**Activity:** Word for word, restate every entry shown below.

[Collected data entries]

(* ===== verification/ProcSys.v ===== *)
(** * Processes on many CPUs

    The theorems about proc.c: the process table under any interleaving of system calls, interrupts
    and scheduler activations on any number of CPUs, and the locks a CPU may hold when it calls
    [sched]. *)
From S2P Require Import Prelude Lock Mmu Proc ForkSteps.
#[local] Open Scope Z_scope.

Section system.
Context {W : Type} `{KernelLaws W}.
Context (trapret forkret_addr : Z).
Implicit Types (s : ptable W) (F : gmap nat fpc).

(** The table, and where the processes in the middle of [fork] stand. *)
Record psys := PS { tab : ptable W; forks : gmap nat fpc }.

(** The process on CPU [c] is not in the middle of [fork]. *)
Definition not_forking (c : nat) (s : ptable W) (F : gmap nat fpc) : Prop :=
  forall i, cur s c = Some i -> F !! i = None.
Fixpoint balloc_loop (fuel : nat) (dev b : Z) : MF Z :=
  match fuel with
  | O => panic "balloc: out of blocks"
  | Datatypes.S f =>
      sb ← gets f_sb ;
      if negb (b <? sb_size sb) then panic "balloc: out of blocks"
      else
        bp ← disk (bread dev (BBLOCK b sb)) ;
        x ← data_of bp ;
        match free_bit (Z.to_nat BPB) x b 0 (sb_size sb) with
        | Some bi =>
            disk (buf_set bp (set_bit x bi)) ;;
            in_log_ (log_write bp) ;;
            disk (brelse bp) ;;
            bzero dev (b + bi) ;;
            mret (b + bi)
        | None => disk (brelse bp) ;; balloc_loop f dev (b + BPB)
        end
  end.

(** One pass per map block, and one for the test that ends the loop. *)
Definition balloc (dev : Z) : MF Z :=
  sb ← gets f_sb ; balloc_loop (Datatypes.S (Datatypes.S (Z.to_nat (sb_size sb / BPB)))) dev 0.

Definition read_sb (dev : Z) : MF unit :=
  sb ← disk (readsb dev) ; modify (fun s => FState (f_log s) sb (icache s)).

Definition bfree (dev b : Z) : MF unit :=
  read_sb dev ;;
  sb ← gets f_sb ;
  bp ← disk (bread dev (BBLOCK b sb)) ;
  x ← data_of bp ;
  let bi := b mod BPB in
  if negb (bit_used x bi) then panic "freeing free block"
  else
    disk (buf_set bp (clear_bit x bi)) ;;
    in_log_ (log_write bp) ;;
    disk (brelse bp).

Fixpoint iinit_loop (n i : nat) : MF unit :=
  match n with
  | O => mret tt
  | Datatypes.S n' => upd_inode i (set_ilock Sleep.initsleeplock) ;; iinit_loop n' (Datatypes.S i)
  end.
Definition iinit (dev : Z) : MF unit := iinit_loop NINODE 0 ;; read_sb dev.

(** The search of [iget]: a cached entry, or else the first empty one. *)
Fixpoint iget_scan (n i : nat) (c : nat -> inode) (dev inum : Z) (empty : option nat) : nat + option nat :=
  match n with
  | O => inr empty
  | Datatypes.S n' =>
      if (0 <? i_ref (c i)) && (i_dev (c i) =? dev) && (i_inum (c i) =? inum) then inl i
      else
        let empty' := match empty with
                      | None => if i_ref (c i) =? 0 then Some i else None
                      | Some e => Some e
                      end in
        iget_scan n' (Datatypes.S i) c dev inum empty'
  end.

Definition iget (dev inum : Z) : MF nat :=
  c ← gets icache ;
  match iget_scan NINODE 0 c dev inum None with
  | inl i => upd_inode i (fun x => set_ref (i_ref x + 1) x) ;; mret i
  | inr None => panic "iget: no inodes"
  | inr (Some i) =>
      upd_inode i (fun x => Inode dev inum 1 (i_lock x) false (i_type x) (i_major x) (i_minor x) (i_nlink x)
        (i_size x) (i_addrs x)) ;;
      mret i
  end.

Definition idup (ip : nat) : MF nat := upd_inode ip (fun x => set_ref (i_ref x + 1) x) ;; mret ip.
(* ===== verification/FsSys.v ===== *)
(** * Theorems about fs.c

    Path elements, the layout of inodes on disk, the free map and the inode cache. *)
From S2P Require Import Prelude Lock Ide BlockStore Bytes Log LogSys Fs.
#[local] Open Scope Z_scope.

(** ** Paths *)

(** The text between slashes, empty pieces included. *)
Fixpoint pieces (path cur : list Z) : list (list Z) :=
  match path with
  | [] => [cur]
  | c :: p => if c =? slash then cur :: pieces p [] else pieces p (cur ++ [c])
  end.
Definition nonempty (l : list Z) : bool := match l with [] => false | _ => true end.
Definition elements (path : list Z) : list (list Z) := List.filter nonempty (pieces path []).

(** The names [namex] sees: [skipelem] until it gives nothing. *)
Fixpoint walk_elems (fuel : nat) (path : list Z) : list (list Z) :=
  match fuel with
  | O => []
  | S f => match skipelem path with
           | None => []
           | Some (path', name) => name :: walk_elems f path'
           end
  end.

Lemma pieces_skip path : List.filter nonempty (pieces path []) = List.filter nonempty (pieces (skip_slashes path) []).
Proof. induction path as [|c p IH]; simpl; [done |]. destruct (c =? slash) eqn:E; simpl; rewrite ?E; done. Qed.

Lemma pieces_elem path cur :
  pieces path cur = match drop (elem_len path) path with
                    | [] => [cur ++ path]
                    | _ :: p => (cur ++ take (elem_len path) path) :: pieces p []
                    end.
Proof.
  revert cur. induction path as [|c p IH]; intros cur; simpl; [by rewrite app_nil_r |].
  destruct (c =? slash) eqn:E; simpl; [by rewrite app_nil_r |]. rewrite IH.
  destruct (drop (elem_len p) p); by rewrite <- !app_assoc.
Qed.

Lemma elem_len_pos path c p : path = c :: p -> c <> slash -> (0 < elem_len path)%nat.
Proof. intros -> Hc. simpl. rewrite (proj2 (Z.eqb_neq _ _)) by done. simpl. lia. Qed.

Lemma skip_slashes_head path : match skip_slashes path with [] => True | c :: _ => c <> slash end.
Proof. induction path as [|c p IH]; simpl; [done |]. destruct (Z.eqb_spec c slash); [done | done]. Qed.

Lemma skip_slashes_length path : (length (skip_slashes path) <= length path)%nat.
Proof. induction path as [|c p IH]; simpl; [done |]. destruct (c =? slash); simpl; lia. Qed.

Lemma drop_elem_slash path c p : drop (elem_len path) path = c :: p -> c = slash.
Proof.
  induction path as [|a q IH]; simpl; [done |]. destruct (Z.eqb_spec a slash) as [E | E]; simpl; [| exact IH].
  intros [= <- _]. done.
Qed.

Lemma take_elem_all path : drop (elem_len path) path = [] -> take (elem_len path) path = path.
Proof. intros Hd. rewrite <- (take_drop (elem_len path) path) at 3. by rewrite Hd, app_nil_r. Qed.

**Response area:**
(* ===== verification/ProcSys.v ===== *)
(** * Processes on many CPUs

    The theorems about proc.c: the process table under any interleaving of system calls, interrupts
    and scheduler activations on any number of CPUs, and the locks a CPU may hold when it calls
    [sched]. *)
From S2P Require Import Prelude Lock Mmu Proc ForkSteps.
#[local] Open Scope Z_scope.

Section system.
Context {W : Type} `{KernelLaws W}.
Context (trapret forkret_addr : Z).
Implicit Types (s : ptable W) (F : gmap nat fpc).

(** The table, and where the processes in the middle of [fork] stand. *)
Record psys := PS { tab : ptable W; forks : gmap nat fpc }.

(** The process on CPU [c] is not in the middle of [fork]. *)
Definition not_forking (c : nat) (s : ptable W) (F : gmap nat fpc) : Prop :=
  forall i, cur s c = Some i -> F !! i = None.
Fixpoint balloc_loop (fuel : nat) (dev b : Z) : MF Z :=
  match fuel with
  | O => panic "balloc: out of blocks"
  | Datatypes.S f =>
      sb ← gets f_sb ;
      if negb (b <? sb_size sb) then panic "balloc: out of blocks"
      else
        bp ← disk (bread dev (BBLOCK b sb)) ;
        x ← data_of bp ;
        match free_bit (Z.to_nat BPB) x b 0 (sb_size sb) with
        | Some bi =>
            disk (buf_set bp (set_bit x bi)) ;;
            in_log_ (log_write bp) ;;
            disk (brelse bp) ;;
            bzero dev (b + bi) ;;
            mret (b + bi)
        | None => disk (brelse bp) ;; balloc_loop f dev (b + BPB)
        end
  end.

(** One pass per map block, and one for the test that ends the loop. *)
Definition balloc (dev : Z) : MF Z :=
  sb ← gets f_sb ; balloc_loop (Datatypes.S (Datatypes.S (Z.to_nat (sb_size sb / BPB)))) dev 0.

Definition read_sb (dev : Z) : MF unit :=
  sb ← disk (readsb dev) ; modify (fun s => FState (f_log s) sb (icache s)).

Definition bfree (dev b : Z) : MF unit :=
  read_sb dev ;;
  sb ← gets f_sb ;
  bp ← disk (bread dev (BBLOCK b sb)) ;
  x ← data_of bp ;
  let bi := b mod BPB in
  if negb (bit_used x bi) then panic "freeing free block"
  else
    disk (buf_set bp (clear_bit x bi)) ;;
    in_log_ (log_write bp) ;;
    disk (brelse bp).

Fixpoint iinit_loop (n i : nat) : MF unit :=
  match n with
  | O => mret tt
  | Datatypes.S n' => upd_inode i (set_ilock Sleep.initsleeplock) ;; iinit_loop n' (Datatypes.S i)
  end.
Definition iinit (dev : Z) : MF unit := iinit_loop NINODE 0 ;; read_sb dev.

(** The search of [iget]: a cached entry, or else the first empty one. *)
Fixpoint iget_scan (n i : nat) (c : nat -> inode) (dev inum : Z) (empty : option nat) : nat + option nat :=
  match n with
  | O => inr empty
  | Datatypes.S n' =>
      if (0 <? i_ref (c i)) && (i_dev (c i) =? dev) && (i_inum (c i) =? inum) then inl i
      else
        let empty' := match empty with
                      | None => if i_ref (c i) =? 0 then Some i else None
                      | Some e => Some e
                      end in
        iget_scan n' (Datatypes.S i) c dev inum empty'
  end.

Definition iget (dev inum : Z) : MF nat :=
  c ← gets icache ;
  match iget_scan NINODE 0 c dev inum None with
  | inl i => upd_inode i (fun x => set_ref (i_ref x + 1) x) ;; mret i
  | inr None => panic "iget: no inodes"
  | inr (Some i) =>
      upd_inode i (fun x => Inode dev inum 1 (i_lock x) false (i_type x) (i_major x) (i_minor x) (i_nlink x)
        (i_size x) (i_addrs x)) ;;
      mret i
  end.

Definition idup (ip : nat) : MF nat := upd_inode ip (fun x => set_ref (i_ref x + 1) x) ;; mret ip.
(* ===== verification/FsSys.v ===== *)
(** * Theorems about fs.c

    Path elements, the layout of inodes on disk, the free map and the inode cache. *)
From S2P Require Import Prelude Lock Ide BlockStore Bytes Log LogSys Fs.
#[local] Open Scope Z_scope.

(** ** Paths *)

(** The text between slashes, empty pieces included. *)
Fixpoint pieces (path cur : list Z) : list (list Z) :=
  match path with
  | [] => [cur]
  | c :: p => if c =? slash then cur :: pieces p [] else pieces p (cur ++ [c])
  end.
Definition nonempty (l : list Z) : bool := match l with [] => false | _ => true end.
Definition elements (path : list Z) : list (list Z) := List.filter nonempty (pieces path []).

(** The names [namex] sees: [skipelem] until it gives nothing. *)
Fixpoint walk_elems (fuel : nat) (path : list Z) : list (list Z) :=
  match fuel with
  | O => []
  | S f => match skipelem path with
           | None => []
           | Some (path', name) => name :: walk_elems f path'
           end
  end.

Lemma pieces_skip path : List.filter nonempty (pieces path []) = List.filter nonempty (pieces (skip_slashes path) []).
Proof. induction path as [|c p IH]; simpl; [done |]. destruct (c =? slash) eqn:E; simpl; rewrite ?E; done. Qed.

Lemma pieces_elem path cur :
  pieces path cur = match drop (elem_len path) path with
                    | [] => [cur ++ path]
                    | _ :: p => (cur ++ take (elem_len path) path) :: pieces p []
                    end.
Proof.
  revert cur. induction path as [|c p IH]; intros cur; simpl; [by rewrite app_nil_r |].
  destruct (c =? slash) eqn:E; simpl; [by rewrite app_nil_r |]. rewrite IH.
  destruct (drop (elem_len p) p); by rewrite <- !app_assoc.
Qed.

Lemma elem_len_pos path c p : path = c :: p -> c <> slash -> (0 < elem_len path)%nat.
Proof. intros -> Hc. simpl. rewrite (proj2 (Z.eqb_neq _ _)) by done. simpl. lia. Qed.

Lemma skip_slashes_head path : match skip_slashes path with [] => True | c :: _ => c <> slash end.
Proof. induction path as [|c p IH]; simpl; [done |]. destruct (Z.eqb_spec c slash); [done | done]. Qed.

Lemma skip_slashes_length path : (length (skip_slashes path) <= length path)%nat.
Proof. induction path as [|c p IH]; simpl; [done |]. destruct (c =? slash); simpl; lia. Qed.

Lemma drop_elem_slash path c p : drop (elem_len path) path = c :: p -> c = slash.
Proof.
  induction path as [|a q IH]; simpl; [done |]. destruct (Z.eqb_spec a slash) as [E | E]; simpl; [| exact IH].
  intros [= <- _]. done.
Qed.

Lemma take_elem_all path : drop (elem_len path) path = [] -> take (elem_len path) path = path.
Proof. intros Hd. rewrite <- (take_drop (elem_len path) path) at 3. by rewrite Hd, app_nil_r. Qed.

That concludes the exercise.